/*
 * Copyright (C) 2021 The Android Open Source Project
 *
 * Licensed under the Apache License, Version 2.0 (the "License");
 * you may not use this file except in compliance with the License.
 * You may obtain a copy of the License at
 *
 *      http://www.apache.org/licenses/LICENSE-2.0
 *
 * Unless required by applicable law or agreed to in writing, software
 * distributed under the License is distributed on an "AS IS" BASIS,
 * WITHOUT WARRANTIES OR CONDITIONS OF ANY KIND, either express or implied.
 * See the License for the specific language governing permissions and
 * limitations under the License.
 */

#include <fcntl.h>
#include <cstdint>
#include <cstdio>
#include <cstdlib>
#include <optional>
#include <string>
#include <utility>
#include <vector>

#include "perfetto/base/logging.h"
#include "perfetto/ext/base/file_utils.h"
#include "perfetto/ext/base/getopt.h"
#include "perfetto/ext/base/scoped_file.h"
#include "perfetto/ext/base/string_utils.h"
#include "perfetto/ext/base/version.h"
#include "protos/perfetto/config/trace_config.gen.h"
#include "src/proto_utils/txt_to_pb.h"
#include "src/protozero/filtering/filter_util.h"
#include "src/protozero/filtering/message_filter.h"
#include "src/protozero/filtering/string_filter.h"

namespace perfetto {
namespace proto_filter {
namespace {

const char kUsage[] =
    R"(Usage: proto_filter [options]

-s --schema-in:      Path to the root .proto file.
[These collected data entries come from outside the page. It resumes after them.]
(** [r] has no match anywhere in [s]. *)
Definition absent (r : regex) (s : string) : Prop :=
  forall pre, ~ occurs_at r s pre.

(** No match of [r] in [s] starts before the end of [pre]. *)
Definition leftmost (r : regex) (s pre : string) : Prop :=
  forall pre', occurs_at r s pre' -> length pre <= length pre'.

(** No match of [r] starts further on the line that begins with [mid]:
    whenever [mid ++ t] is cut after a longer text [mid'] without line feed,
    [r] does not match right there. *)
Definition last_on_line (r : regex) (mid t : string) : Prop :=
  forall mid' t',
    mid ++ t = mid' ++ t' -> allb is_dot mid' = true ->
    length mid < length mid' -> ~ occurs_at r t' "".


(** The text of group [i] of the match that [re.search] finds, if any. *)
Definition captured (r : regex) (s : string) (i : nat) : option string :=
  option_map (group i) (search r s).

(** ** What ends in each field, and whether it converts *)

(** The text that ends in the performance field: group 1 of the primary
    pattern, of the looser one when the primary has no match. *)
Definition perf_text (content : string) : option string :=
  match captured re_perf content 1 with
  | Some t => Some t
  | None => captured re_perf_alt content 1
  end.

(** The text that ends in the wall time: the override when it matches, else
    group 2 of the timing line. *)
Definition wall_text (content : string) : option string :=
  match captured re_finished content 1 with
  | Some t => Some t
  | None => captured re_time content 2
  end.

(** The text that ends in the NUMA node: the binding report when it
    matches, else the number in the name of an exclusive file. *)
Definition numa_text (name content : string) : option string :=
  match captured re_cpubind content 1 with
  | Some t => Some t
  | None =>
      if contains "exclusive" name then captured re_numa_name name 1 else None
  end.

Definition task_text (name : string) : option string :=
  if contains "exclusive" name then None else captured re_task_name name 1.

(** The text whose conversion by [int] comes first: the number in the
    name. *)
Definition name_text (name : string) : option string :=
  if contains "exclusive" name then captured re_numa_name name 1
  else captured re_task_name name 1.

Definition int_okb (o : option string) : bool :=
  match o with
  | Some t => negb (int_max_str_digits <? length t)%nat
  | None => true
  end.

Definition float_okb (o : option string) : bool :=
  match o with
  | Some t => decimal_literal t
  | None => true
  end.

(** Every text that [extract] converts is one that converts: the digit
    groups are within the limit of [int], the number groups are decimal
    literals. *)
Definition all_convert (name content : string) : bool :=
  int_okb (name_text name)
  && int_okb (captured re_cpubind content 1)
  && int_okb (captured re_gpu content 1)
  && float_okb (perf_text content)
  && float_okb (captured re_time content 2)
  && float_okb (captured re_time content 1)
  && float_okb (captured re_finished content 1).

(** The record with every optional field unset. *)
Definition bare_record (name : string) : LogRecord :=
  mkRecord name (if contains "exclusive" name then "exclusive" else "shared")
    None None None None None None.

(** ** The lines of the timing patterns, and where a match is the first *)

(** The content has a full timing line: [Time:] and three numbers, each
    after white space. *)
Definition timing_line (content : string) : Prop :=
  exists pre ws1 n1 ws2 n2 ws3 n3 post,
    content = pre ++ "Time:" ++ ws1 ++ n1 ++ ws2 ++ n2 ++ ws3 ++ n3 ++ post
    /\ run_of is_space ws1 = true /\ run_of is_numchar n1 = true
    /\ run_of is_space ws2 = true /\ run_of is_numchar n2 = true
    /\ run_of is_space ws3 = true /\ run_of is_numchar n3 = true.

(** The content has a line with [Finished mdrun] and, on the next line,
    [wall], white space, a number, white space and [s]. *)
Definition finished_pair (content : string) : Prop :=
  exists pre tail mid ws1 num ws2 post,
    content = pre ++ "Finished mdrun" ++ tail ++ nl ++ mid ++ "wall" ++ ws1
                  ++ num ++ ws2 ++ "s" ++ post
    /\ allb is_dot tail = true /\ allb is_dot mid = true
    /\ run_of is_space ws1 = true /\ run_of is_numchar num = true
    /\ run_of is_space ws2 = true.

(** [r] matches at none of the first [n] places of [s]. *)
Fixpoint no_match_in (r : regex) (s : string) (n : nat) {struct n} : bool :=
  match n with
  | O => true
  | S n' =>
      match match_at r s with
      | Some _ => false
      | None =>
          match s with
          | EmptyString => true
          | String _ s' => no_match_in r s' n'
          end
      end
  end.

(** [r] matches at no later place of the line that [t] starts. *)
Fixpoint none_later (r : regex) (t : string) : bool :=
  match t with
  | EmptyString => true
  | String c t' =>
      if is_dot c then
        match match_at r t' with
        | Some _ => false
        | None => none_later r t'
        end
      else true
  end.

(** ** What each file brings to the collector *)

(** What one file adds to the results, and what it makes the loop print. *)
Definition record_of (f : entry) : list LogRecord :=
  match parse_gromacs_log f with
  | Ok r => [r]
  | Raise _ => []
  end.

Definition message (f : entry) : string :=
  match parse_gromacs_log f with
  | Ok _ => "Parsed: " ++ name f
  | Raise e => "Error parsing " ++ name f ++ ": " ++ str_exn e
  end.

Definition parses (f : entry) : bool :=
  match parse_gromacs_log f with
  | Ok _ => true
  | Raise _ => false
  end.

(** The name matches one of the two patterns. *)
Definition wanted (f : entry) : bool :=
  fnmatch "exclusive_numa*.log" (name f) || fnmatch "shared_task*.log" (name f).

(** The order of records by file name. *)
Definition by_file (a b : LogRecord) : Prop := String.leb (file a) (file b) = true.

(** ** The mean of a queue *)

(** The values of the records that have a performance (one that is not
    None). *)
Definition non_null_perfs (l : list LogRecord) : list float :=
  flat_map
    (fun r => match performance_ns_day r with Some v => [v] | None => [] end) l.

(** The line printed for the mean of the values [vs]. *)
Definition average_line (vs : list float) : string :=
  String newline ("Average: " ++ format_f 3 (average vs) ++ " ns/day").

(** The average line of a queue as the reporter prints it: over the values
    that are neither None nor zero, and no line when there is none. *)
Definition average_of (subset : list LogRecord) : list string :=
  match filter float_truthy (non_null_perfs subset) with
  | [] => []
  | vs => [average_line vs]
  end.

(** ** A machine to run the entry point on *)


(** ** Signs of the numbers *)

(** A float that is zero, positive or plus infinity: neither negative nor
    a NaN. *)
Definition float_nonneg (x : float) : bool :=
  match x with
  | S754_zero false | S754_finite false _ _ | S754_infinity false => true
  | _ => false
  end.
(** * convertfile.me backend: the [/convert] upload handler

    A shallow embedding of [backend/.py]: the Flask view [convert] and its
    helper [convert_to_jpeg], together with the library calls they make
    ([os.path], the werkzeug upload objects, the filesystem and Pillow).

    The handler is sequential code that mutates the filesystem and may
    raise, so it is embedded in a state-and-exception monad over a [World]
    that holds the files on disk. *)

From Stdlib Require Import ZArith Lia Ascii String List.
From stdpp Require Import gmap strings list fin_maps.

Local Open Scope Z_scope.

(** * Python strings *)

Module Py.

(** [s.rfind(c)] for a one-character [c]: the highest index, or [-1]. *)
Fixpoint rfind (c : ascii) (s : string) : Z :=
  match s with
  | EmptyString => -1
  | String a s' =>
      let r := rfind c s' in
      if 0 <=? r then r + 1 else if Ascii.eqb a c then 0 else -1
  end.

(** [s[:n]] and [s[n:]] for [0 <= n]. *)
Fixpoint take (n : nat) (s : string) : string :=
  match n, s with
  | S n', String a s' => String a (take n' s')
  | _, _ => EmptyString
  end.

Fixpoint drop (n : nat) (s : string) : string :=
  match n, s with
  | S n', String _ s' => drop n' s'
  | _, _ => s
  end.
Definition serve (r : Request) (w : Site) : (Exn + answer r) * Site :=
  match r return (Exn + answer r) * Site with
  | GetTerms t _ _ =>
      (inr (map snd (filter (fun x => tax_eqb (fst x) t) (terms w))), w)
  | CreateTerm t name =>
      (inr (next_id w),
       bump {| posts := posts w;
               terms := terms w ++ [(t, {| term_id := next_id w; term_name := name |})];
               web := web w; next_id := next_id w |})
  | PostMedia _ _ _ => (inr (next_id w), bump w)
  | GetPostsBySlug s n =>
      (inr (firstn n (map as_post
                        (filter (fun p => str_eqb (sp_slug p) s) (posts w)))), w)
  | ListPosts params =>
      (inr (map as_post
              (firstn (per_page params)
                 (skipn ((page params - 1) * per_page params) (posts w)))), w)
  | GetPost ref =>
      match find (fun p => str_eqb (Z_to_str (sp_id p)) ref) (posts w) with
      | Some p => (inr (as_post p), w)
      | None => (inl not_found_404, w)
      end
  | CreatePost pd =>
      let p := {| sp_id := next_id w; sp_title := str_field "title" pd;
                  sp_slug := str_field "slug" pd;
                  sp_status := str_field "status" pd |} in
      (inr (as_post p), bump (with_posts (p :: posts w) w))
  | UpdatePost id pd =>
      match find (fun p => Z.eqb (sp_id p) id) (posts w) with
      | Some p =>
          (inr (as_post (patch pd p)),
           with_posts (map (fun q => if Z.eqb (sp_id q) id then patch pd q else q)
                         (posts w)) w)
      | None => (inl not_found_404, w)
      end
  | HttpGet url =>
      match find (fun x => str_eqb (fst x) url) (web w) with
      | Some x => (inr (snd x), w)
      | None => (inl (Error (js "getaddrinfo ENOTFOUND")), w)
      end
  | FsExists _ => (inr false, w)
  | FsRead _ => (inl (Error (js "ENOENT: no such file or directory")), w)
  end.

Definition config : Config :=
  {| default_status := js "draft"; request_delay_ms := 300 |}.

Definition site_remote : Remote :=
  {| World := Site; remote := serve; defaultConfig := config |}.

#[local] Existing Instance site_remote.

Definition share_url : str := js "https://drive.google.com/file/d/ABC123/view".

Definition direct_url : str := direct_download ++ js "ABC123".

Definition login_page : HttpResponse :=
  {| content_type := Some (js "text/html; charset=utf-8");
     content_disposition := None;
     body := js "<html>Sign in</html>" |}.

Definition photo : HttpResponse :=
  {| content_type := Some (js "image/jpeg");
     content_disposition := Some (js "attachment; filename=" ++ quoted (js "photo.jpg"));
     body := js "JFIF" |}.

Definition private_url : str := js "https://example.com/private/cat.png".

Definition brunch : SitePost :=
  {| sp_id := 5; sp_title := js "Weekend Brunch";
     sp_slug := js "weekend-brunch"; sp_status := js "publish" |}.

Definition welcome : SitePost :=
  {| sp_id := 3; sp_title := js "Hello &amp; Welcome";
     sp_slug := js "hello"; sp_status := js "draft" |}.

Definition filler (i : nat) : SitePost :=
  {| sp_id := Z.of_nat i; sp_title := js "Filler";
     sp_slug := js "filler"; sp_status := js "publish" |}.

Definition site : Site :=
  {| posts := [brunch; welcome];
     terms := [(tax_categories, {| term_id := 7; term_name := js "News" |})];
     web := [(share_url, login_page); (direct_url, photo);
             (private_url, login_page)];
     next_id := 100 |}.

(** A site with a thousand newer posts in front of the brunch post. *)
Definition big_site : Site :=
  with_posts (map filler (seq 1001 1000) ++ [brunch]) site.

Definition blank_row : Row :=
  {| title := None; content := None; status := None; slug := None;
     excerpt := None; categories := None; tags := None;
     featured_image_path := None; featured_image_url := None;
     acf_json := None; meta_title := None; meta_description := None;
     focus_keyword := None; post_id := None |}.

(** A row with the given title, content, slug, categories and post_id,
    every other column absent. *)
Definition row_of (t c s cats pid : option str) : Row :=
  {| title := t; content := c; status := None; slug := s;
     excerpt := None; categories := cats; tags := None;
     featured_image_path := None; featured_image_url := None;
     acf_json := None; meta_title := None; meta_description := None;
     focus_keyword := None; post_id := pid |}.

(** Only post_id is populated. *)
Definition id_only_row : Row := row_of None None None None (Some (js "5")).

(** Only slug is populated. *)
Definition slug_only_row : Row :=
  row_of None None (Some (js " weekend-brunch ")) None None.

(** The title of the brunch post in other case and spacing, with its slug. *)
Definition duplicate_row : Row :=
  row_of (Some (js "weekend   brunch")) (Some (js "Eggs and coffee."))
    (Some (js "weekend-brunch")) None None.

(** The same title, no slug. *)
Definition late_duplicate_row : Row :=
  row_of (Some (js "weekend   brunch")) (Some (js "Eggs and coffee."))
    None None None.
(* ===== verification/JsonProofs.v ===== *)
(** * JSON documents are read back as they were written *)

From Stdlib Require Import Ascii String.
From S2P Require Import Prelude GoStd Encoding TimeText Json.
Open Scope Z_scope.

(** ** UTF-8 *)

Lemma bits6_add hi b : bits6 hi b = hi * 64 + b mod 64.
Proof.
  unfold bits6. change 0x3F with (Z.ones 6). rewrite Z.land_ones by lia.
  change (2 ^ 6) with 64. rewrite Z.shiftl_mul_pow2 by lia. change (2 ^ 6) with 64.
  assert (Z.land (hi * 64) (b mod 64) = 0) as Hdisj.
  { apply Z.bits_inj'. intros i Hi. rewrite Z.land_spec, Z.bits_0.
    destruct (decide (i < 6)) as [Hlt|Hge].
    - change 64 with (2 ^ 6) at 1. by rewrite Z.mul_pow2_bits_low by lia.
    - change 64 with (2 ^ 6) at 2. rewrite Z.mod_pow2_bits_high by lia. apply andb_false_r. }
  rewrite <-Z.lxor_lor by done. symmetry. by apply Z.add_nocarry_lxor.
Qed.

Lemma land_low b k : 0 ≤ k → Z.land b (Z.ones k) = b mod 2 ^ k.
Proof. intros Hk. by rewrite Z.land_ones. Qed.

Ltac range_hyps :=
  repeat match goal with
  | H : _ && _ = true |- _ => apply andb_true_iff in H as [? ?]
  | H : in_range _ _ _ = true |- _ => unfold in_range in H
  | H : cont_byte _ = true |- _ => unfold cont_byte, in_range in H
  | H : (_ <=? _) = true |- _ => apply Z.leb_le in H
  | H : (_ =? _) = true |- _ => apply Z.eqb_eq in H
  | H : (_ <? _) = true |- _ => apply Z.ltb_lt in H
  | H : (_ <? _) = false |- _ => apply Z.ltb_ge in H
  end.

(** What a decoded character looks like: one byte, an invalid byte, or a
    sequence of two to four bytes that depends on nothing that follows. *)
Inductive decoded (b0 : Z) : list Z → Z → nat → Prop :=
| dec_ascii l : b0 < 0x80 → decoded b0 l b0 1
| dec_bad l : 0x80 ≤ b0 → decoded b0 l rune_error 1
| dec_seq c l r :
    0x80 ≤ b0 → (1 ≤ length c ≤ 3)%nat → Forall (λ b, 0x80 ≤ b < 0xC0) c →
    (∀ rest, decode_rune b0 (c ++ rest) = (r, S (length c))) →
    encode_rune r = b0 :: c → 0x80 ≤ r → is_surrogate r = false →
    decoded b0 (c ++ l) r (S (length c)).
Required for most operations.
                     Filtering options (passthrough, filter_string, semantic_type) are read
                     from [(perfetto.protos.proto_filter)] annotations on each field.
-I --proto_path:     Extra include directory for proto includes. If omitted assumed CWD.
-r --root_message:   Fully qualified name for the root proto message (e.g. perfetto.protos.Trace)
                     If omitted the first message defined in the schema will be used.
-i --msg_in:         Path of a binary-encoded proto message which will be filtered.
-o --msg_out:        Path of the binary-encoded filtered proto message written in output.
-c --config_in:      Path of a TraceConfig textproto (note: only trace_filter field is considered).
-f --filter_in:      Path of a filter bytecode file previously generated by this tool.
-F --filter_out:     Path of the filter bytecode file generated from the --schema-in definition.
-T --filter_oct_out: Like --filter_out, but emits a octal-escaped C string suitable for .pbtx.
   --overlay_v54_out: Path of the v54 overlay bytecode file generated from the --schema-in definition.
   --overlay_v54_oct_out: Like --overlay_v54_out, but emits a octal-escaped C string suitable for .pbtx.
-d --dedupe:         Minimize filter size by deduping leaf messages with same field ids.
   --min-bytecode-parser: Minimum bytecode parser version to target (v1, v2, v54).
                     Default: v2.

Example usage:

# Convert a .proto schema file into a diff-friendly list of messages/fields>

  proto_filter -r perfetto.protos.Trace -s protos/perfetto/trace/trace.proto

# Generate the filter bytecode from a .proto schema

  proto_filter -r perfetto.protos.Trace -s protos/perfetto/trace/trace.proto \
               -F /tmp/bytecode [--dedupe]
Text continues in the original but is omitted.